(* ===== verification/Commit.v ===== *)
(** * Commit and recovery

    The writes of a whole commit, the effect of recovery on a disk, and what the two give
    together: recovery after a crash during commit finds all of the transaction's blocks
    or none. *)

From S2P Require Import Prelude Memory Riscv State Kmonad Spinlock Proc ProcSpec CoYield Sched Sleeplock Bytes Bio Log Calm Lru BioSpec LogSpec.
From Stdlib Require Import ZArith Lia.
From stdpp Require Import base numbers list gmap strings option functions.

#[local] Open Scope Z_scope.
#[local] Open Scope kernel_scope.

(** Only the cache and the log in memory changed, and the disk by the writes [ws]. *)
Definition logged (ws : list (Z * list Z)) (s s' : kstate) : Prop :=
  wrote ws s (set_k_log (k_log s) s').

Lemma wrote_logged ws s s' : wrote ws s s' -> logged ws s s'.
Proof.
  intros W. unfold logged. rewrite <- (wrote_log _ _ _ W). by replace (set_k_log (k_log s') s') with s' by (by destruct s').
Qed.

Lemma logged_setl f s : logged [] s (upd_log f s).
Proof. unfold logged, upd_log. replace (set_k_log _ _) with s by (by destruct s). apply wrote_nil. Qed.

Lemma bio_only_set_log lg s s' : bio_only s s' -> bio_only (set_k_log lg s) (set_k_log lg s').
Proof.
  intros (bc & sl & ps & d & w & -> & W & I). exists bc, sl, ps, d, w. split_and!; try done; by destruct s.
Qed.

Lemma logged_trans ws1 ws2 s s1 s2 : logged ws1 s s1 -> logged ws2 s1 s2 -> logged (ws1 ++ ws2) s s2.
Proof.
  intros W1 (B2 & D2 & E2). apply (wrote_trans ws1 ws2 s (set_k_log (k_log s) s1)); [exact W1|].
  split; [|done]. apply (bio_only_set_log (k_log s)) in B2.
  replace (set_k_log (k_log s) s2) with (set_k_log (k_log s) (set_k_log (k_log s1) s2)) by (by destruct s2). exact B2.
Qed.

Lemma logged_disk ws s s' : logged ws s s' -> k_disk s' = puts (k_disk s) ws.
Proof. by intros (_ & E & _). Qed.
Lemma logged_writes ws s s' : logged ws s s' -> k_writes s' = rev ws ++ k_writes s.
Proof. by intros (_ & _ & E). Qed.

Lemma cached_setl p held pins c s f : cached p held pins c s -> cached p held pins c (upd_log f s).
Proof.
  intros C. apply (cached_other p held pins c s); try done. apply (calm_ext p s); try done. by eapply cached_calm.
Qed.

(** ** Headers *)

Lemma get_header l d :
  (4 + 4 * length l <= length d)%nat -> get32 0 (header l d) = u32 (Z.of_nat (length l)).
Proof. intros L. unfold header. apply (get32_put_words 0 _ d 0); [cbn [length]; lia|done]. Qed.

Lemma get_header_block l d i b :
  (4 + 4 * length l <= length d)%nat -> l !! i = Some b -> get32 (4 + 4 * i) (header l d) = u32 b.
Proof.
  intros L Hi. unfold header. change (4 + 4 * i)%nat with (0 + 4 + 4 * i)%nat.
  replace (0 + 4 + 4 * i)%nat with (0 + 4 * S i)%nat by lia. apply (get32_put_words 0 _ d (S i)); [cbn [length]; lia|done].
Qed.

Lemma length_header l d : (4 + 4 * length l <= length d)%nat -> length (header l d) = length d.
Proof. intros L. unfold header. apply length_put_words. cbn [length]. lia. Qed.

Lemma i32_u32 x : -2147483648 <= x < 2147483648 -> i32 (u32 x) = x.
Proof. intros H. unfold i32, u32. rewrite Zplus_mod_idemp_l. zlia. Qed.

Section Commit.
Context `{F : Fuel} `{D : DiskDriver} {DL : DiskLaws}.

(** ** Commit *)

(** The transaction's blocks at home. *)
Definition final_ws (bs : list Z) (c : Z -> list Z) : list (Z * list Z) := (fun b => (b, c b)) <$> bs.

Definition commit_ws (lg : logstate) (bs : list Z) (c : Z -> list Z) : list (Z * list Z) :=
  let h := header bs (c (lg_start lg)) in
  log_ws lg bs c ++ (lg_start lg, h) :: final_ws bs c ++ [(lg_start lg, header [] h)].

Lemma head_not_log lg bs c k : log_ok lg bs -> lg_start lg ∉ (take k (log_ws lg bs c)).*1.
Proof.
  intros OK Hin. rewrite fmap_take, log_ws_fst in Hin. apply elem_of_take in Hin as (i & Hi & _).
  apply list_lookup_fmap_Some in Hi as (j & E & _). unfold log_at in E. lia.
Qed.

Lemma upds_log_ws lg bs c i b : bs !! i = Some b -> upds c (log_ws lg bs c) (log_at lg i) = c b.
Proof.
  intros Hi. apply upds_in; [apply log_ws_nodup|]. apply (list_elem_of_lookup_2 _ i).
  unfold log_ws. by rewrite list_lookup_imap, Hi.
Qed.

Lemma commit_ok p lg bs c s :
  log_ok lg bs -> bs <> [] -> k_log s = lg -> cached p ∅ (list_to_set bs) c s ->
  exists s', commit s = Ok tt s' /\ cached p ∅ ∅ (upds c (commit_ws lg bs c)) s' /\
    k_log s' = set_lh_n 0 lg /\ logged (commit_ws lg bs c) s s'.
Proof.
  intros OK Hne El C. pose proof (lo_fit _ _ OK) as Fit. pose proof (lo_start _ _ OK) as St. pose proof (lo_end _ _ OK) as En.
  assert (Nh : lg_start lg ∉ (list_to_set bs : gset Z)).
  { intros Hin. apply elem_of_list_to_set, list_elem_of_lookup in Hin as [i Hi].
    by apply (home_not_head lg bs OK _ (lo_home_at lg bs OK i _ Hi)). }
  destruct (write_log_ok p lg bs OK c s El C) as (s1 & E1 & C1 & W1).
  pose proof (wrote_log _ _ _ W1) as L1. rewrite El in L1. set (c1 := upds c _) in C1.
  assert (Eh : c1 (lg_start lg) = c (lg_start lg)).
  { unfold c1. apply upds_out. rewrite <- (take_ge (log_ws lg bs c) (length bs)); [by apply head_not_log|].
    unfold log_ws. by rewrite length_imap. }
  destruct (write_head_ok p bs (list_to_set bs) c1 s1) as (s2 & E2 & C2 & W2); rewrite ?L1; try done;
    try apply OK.
  { lia. }
  { by eapply size_blocks. }
  rewrite L1 in C2, W2. rewrite Eh in C2, W2. set (h := header bs _) in *. set (c2 := <[lg_start lg := h]> c1) in *.
  pose proof (wrote_log _ _ _ W2) as L2. rewrite L1 in L2.
  destruct (install_trans_ok p lg bs OK false c2 s2 L2 C2) as (s3 & E3 & C3 & W3).
  assert (Ew : home_ws lg bs c2 = final_ws bs c).
  { apply list_eq. intros i. unfold home_ws, final_ws. rewrite list_lookup_imap, list_lookup_fmap.
    destruct (bs !! i) as [b|] eqn:Hi; [|done]. cbn [fmap option_fmap option_map]. f_equal. f_equal.
    unfold c2. rewrite fn_lookup_insert_ne by (unfold log_at; lia). by apply upds_log_ws. }
  rewrite Ew in C3, W3. pose proof (wrote_log _ _ _ W3) as L3. rewrite L2 in L3.
  assert (Eh3 : upds c2 (final_ws bs c) (lg_start lg) = h).
  { rewrite upds_out; [apply fn_lookup_insert|]. rewrite <- Ew, home_ws_fst. set_solver. }
  pose proof (cached_setl _ _ _ _ _ (set_lh_n 0) C3) as C4. set (s4 := upd_log (set_lh_n 0) s3) in *.
  assert (L4 : k_log s4 = set_lh_n 0 lg) by (by rewrite <- L3).
  destruct (write_head_ok p [] ∅ (upds c2 (final_ws bs c)) s4) as (s5 & E5 & C5 & W5); rewrite ?L4; try done; try apply OK.
  { cbn. lia. }
  { rewrite size_empty. unfold NBUF, MAXOPBLOCKS. lia. }
  rewrite L4 in C5, W5. change (lg_start (set_lh_n 0 lg)) with (lg_start lg) in C5, W5. rewrite Eh3 in C5, W5.
  exists s5. split_and!.
  - unfold commit. kprim. rewrite El, (lo_n _ _ OK).
    replace (0 <? Z.of_nat (length bs)) with true by (destruct bs; [done|symmetry; apply Z.ltb_lt; cbn; lia]). cbn [when].
    erewrite bind_ok; [|exact E1]. erewrite bind_ok; [|exact E2]. erewrite bind_ok; [|exact E3].
    erewrite bind_ok; [|reflexivity]. exact E5.
  - unfold commit_ws. fold h. rewrite upds_app. fold c1. cbn [upds foldl fst snd].
    change (cached p ∅ ∅ (upds c2 (final_ws bs c ++ [(lg_start lg, header [] h)])) s5). by rewrite upds_app.
  - by rewrite (wrote_log _ _ _ W5).
  - apply (logged_trans _ (_ :: _) s s1); [by apply wrote_logged|].
    apply (logged_trans [_] (_ ++ _) s1 s2); [by apply wrote_logged|].
    apply (logged_trans _ [_] s2 s3); [by apply wrote_logged|].
    apply (logged_trans [] [_] s3 s4); [apply logged_setl|by apply wrote_logged].
Qed.

(** ** Recovery *)

(** The part of the log that recovery keeps. *)
Definition same_log (lg lg' : logstate) : Prop :=
  lg_dev lg' = lg_dev lg /\ lg_start lg' = lg_start lg /\ lg_size lg' = lg_size lg /\
  lg_outstanding lg' = lg_outstanding lg /\ lg_committing lg' = lg_committing lg /\
  length (lh_block lg') = length (lh_block lg).

(** The header block [d] lists the blocks [l]. *)
Definition lists_blocks (l : list Z) (d : list Z) : Prop :=
  i32 (get32 0 d) = Z.of_nat (length l) /\
  forall i b, l !! i = Some b -> i32 (get32 (4 + 4 * i) d) = b.

Lemma header_lists l d :
  (4 + 4 * length l <= length d)%nat -> (length l <= Z.to_nat LOGSIZE)%nat ->
  Forall (fun b => 0 <= b < 2147483648) l -> lists_blocks l (header l d).
Proof.
  intros Ld Ll R. unfold LOGSIZE, MAXOPBLOCKS in Ll. split.
  - rewrite get_header, i32_u32 by lia. done.
  - intros i b Hi. rewrite (get_header_block l d i b), i32_u32; try done.
    pose proof (proj1 (Forall_lookup _ _) R i b Hi). cbn in *. lia.
Qed.
(* ===== verification/Dinode.v ===== *)
(** * The inodes on disk

    The dinodes of an inode block (kernel/fs.h, struct dinode) as fields of a byte array: a
    dinode that is stored reads back, and the other dinodes of its block keep their value.
    [iupdate] and the loading half of [ilock] (kernel/fs.c) are the users. *)

From S2P Require Import Prelude Bytes State Fs.
From Stdlib Require Import ZArith Lia.
From stdpp Require Import base numbers list.

#[local] Open Scope Z_scope.

(** The values the C types of the fields hold. *)
Definition is_short (x : Z) : Prop := -32768 <= x < 32768.

Record dinode_typed (d : dinode) : Prop := {
  dt_type : is_short (di_type d);
  dt_major : is_short (di_major d);
  dt_minor : is_short (di_minor d);
  dt_nlink : is_short (di_nlink d);
  dt_size : 0 <= di_size d < 4294967296;
  dt_len : length (di_addrs d) = 13%nat;
  dt_addrs : Forall (fun a => 0 <= a < 4294967296) (di_addrs d) }.

(** ** Fields of a byte array *)

Lemma length_put16 off v l : (off + 2 <= length l)%nat -> length (put16 off v l) = length l.
Proof. intros H. apply length_put_bytes. rewrite length_le_bytes. lia. Qed.

Lemma get16_put16 off v l : (off + 2 <= length l)%nat -> is_short v -> i16 (get16 off (put16 off v l)) = v.
Proof.
  intros H R. unfold get16, put16. change 2%nat with (length (le_bytes 2 v)) at 1.
  rewrite get_put_same by (rewrite length_le_bytes; lia). rewrite le_val_bytes_2. unfold i16, u16, is_short in *. zlia.
Qed.

Lemma get_put16_out off n off' v l :
  (off' + 2 <= length l)%nat -> (off + n <= off' \/ off' + 2 <= off)%nat ->
  get_bytes off n (put16 off' v l) = get_bytes off n l.
Proof. intros H D. apply get_put_out; rewrite length_le_bytes; lia. Qed.

Lemma get_put32_out off n off' v l :
  (off' + 4 <= length l)%nat -> (off + n <= off' \/ off' + 4 <= off)%nat ->
  get_bytes off n (put32 off' v l) = get_bytes off n l.
Proof. intros H D. apply get_put_out; rewrite length_le_bytes; lia. Qed.

Lemma get_put_words_out off n off' ws l :
  (off' + 4 * length ws <= length l)%nat -> (off + n <= off' \/ off' + 4 * length ws <= off)%nat ->
  get_bytes off n (put_words off' ws l) = get_bytes off n l.
Proof.
  revert off' l. induction ws as [|w ws IH]; intros off' l H D; [done|]. cbn [put_words length] in *.
  rewrite IH; [apply get_put32_out; lia|rewrite length_put32; lia|lia].
Qed.

#[local] Ltac field_lia := rewrite ?length_put_words, ?length_put32, ?length_put16; try lia.

Lemma length_put_dinode off d l :
  length (di_addrs d) = 13%nat -> (off + 64 <= length l)%nat -> length (put_dinode off d l) = length l.
Proof. intros Hd H. unfold put_dinode. repeat field_lia. Qed.

Lemma get_put_dinode_out off n off' d l :
  length (di_addrs d) = 13%nat -> (off' + 64 <= length l)%nat -> (off + n <= off' \/ off' + 64 <= off)%nat ->
  get_bytes off n (put_dinode off' d l) = get_bytes off n l.
Proof.
  intros Hd H D. unfold put_dinode. rewrite get_put_words_out by repeat field_lia.
  rewrite get_put32_out by repeat field_lia. by rewrite !get_put16_out by repeat field_lia.
Qed.

(** A dinode depends on its 64 bytes only. *)
Lemma get_dinode_ext off l l' :
  (forall k n, (k + n <= 64)%nat -> get_bytes (off + k) n l = get_bytes (off + k) n l') -> get_dinode off l = get_dinode off l'.
Proof.
  intros E. unfold get_dinode, get16, get32, get_words. rewrite <- (Nat.add_0_r off) at 1 6. f_equal; try (do 2 f_equal; apply E; lia).
  - f_equal. apply E. lia.
  - apply list_fmap_ext. intros i x Hx. apply lookup_seq in Hx as [-> Hx]. unfold get32. f_equal.
    rewrite <- Nat.add_assoc. apply E. lia.
Qed.

Lemma get_put_dinode_other off off' d l :
  length (di_addrs d) = 13%nat -> (off' + 64 <= length l)%nat -> (off + 64 <= off' \/ off' + 64 <= off)%nat ->
  get_dinode off (put_dinode off' d l) = get_dinode off l.
Proof. intros Hd H D. apply get_dinode_ext. intros k n Hk. apply get_put_dinode_out; [done..|lia]. Qed.

Lemma get_put_dinode off d l : dinode_typed d -> (off + 64 <= length l)%nat -> get_dinode off (put_dinode off d l) = d.
Proof.
  intros [T1 T2 T3 T4 T5 T6 T7] H. unfold get_dinode, put_dinode. destruct d as [ty ma mi nl sz ad]. cbn [di_type di_major di_minor di_nlink di_size di_addrs] in *. f_equal.
  1-5: unfold get16 at 1 || unfold get32 at 1; rewrite get_put_words_out by repeat field_lia.
  1-4: rewrite get_put32_out by repeat field_lia; rewrite ?get_put16_out by repeat field_lia; apply get16_put16; repeat field_lia; done.
  - fold (get32 (off + 8) (put32 (off + 8) sz (put16 (off + 6) nl (put16 (off + 4) mi (put16 (off + 2) ma (put16 off ty l)))))).
    rewrite get32_put32_same by repeat field_lia. by apply u32_small.
  - rewrite <- T6. apply get_words_put_words; [rewrite T6; repeat field_lia|done].
Qed.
--------
→ **INSTRUCTIONS FOR THE TASK**
Beginning at the first line of the records, retype exactly every line up to and including the one with "or none. *)".

→ **OUTPUT**
(* ===== verification/Commit.v ===== *)
(** * Commit and recovery

    The writes of a whole commit, the effect of recovery on a disk, and what the two give
    together: recovery after a crash during commit finds all of the transaction's blocks
    or none. *)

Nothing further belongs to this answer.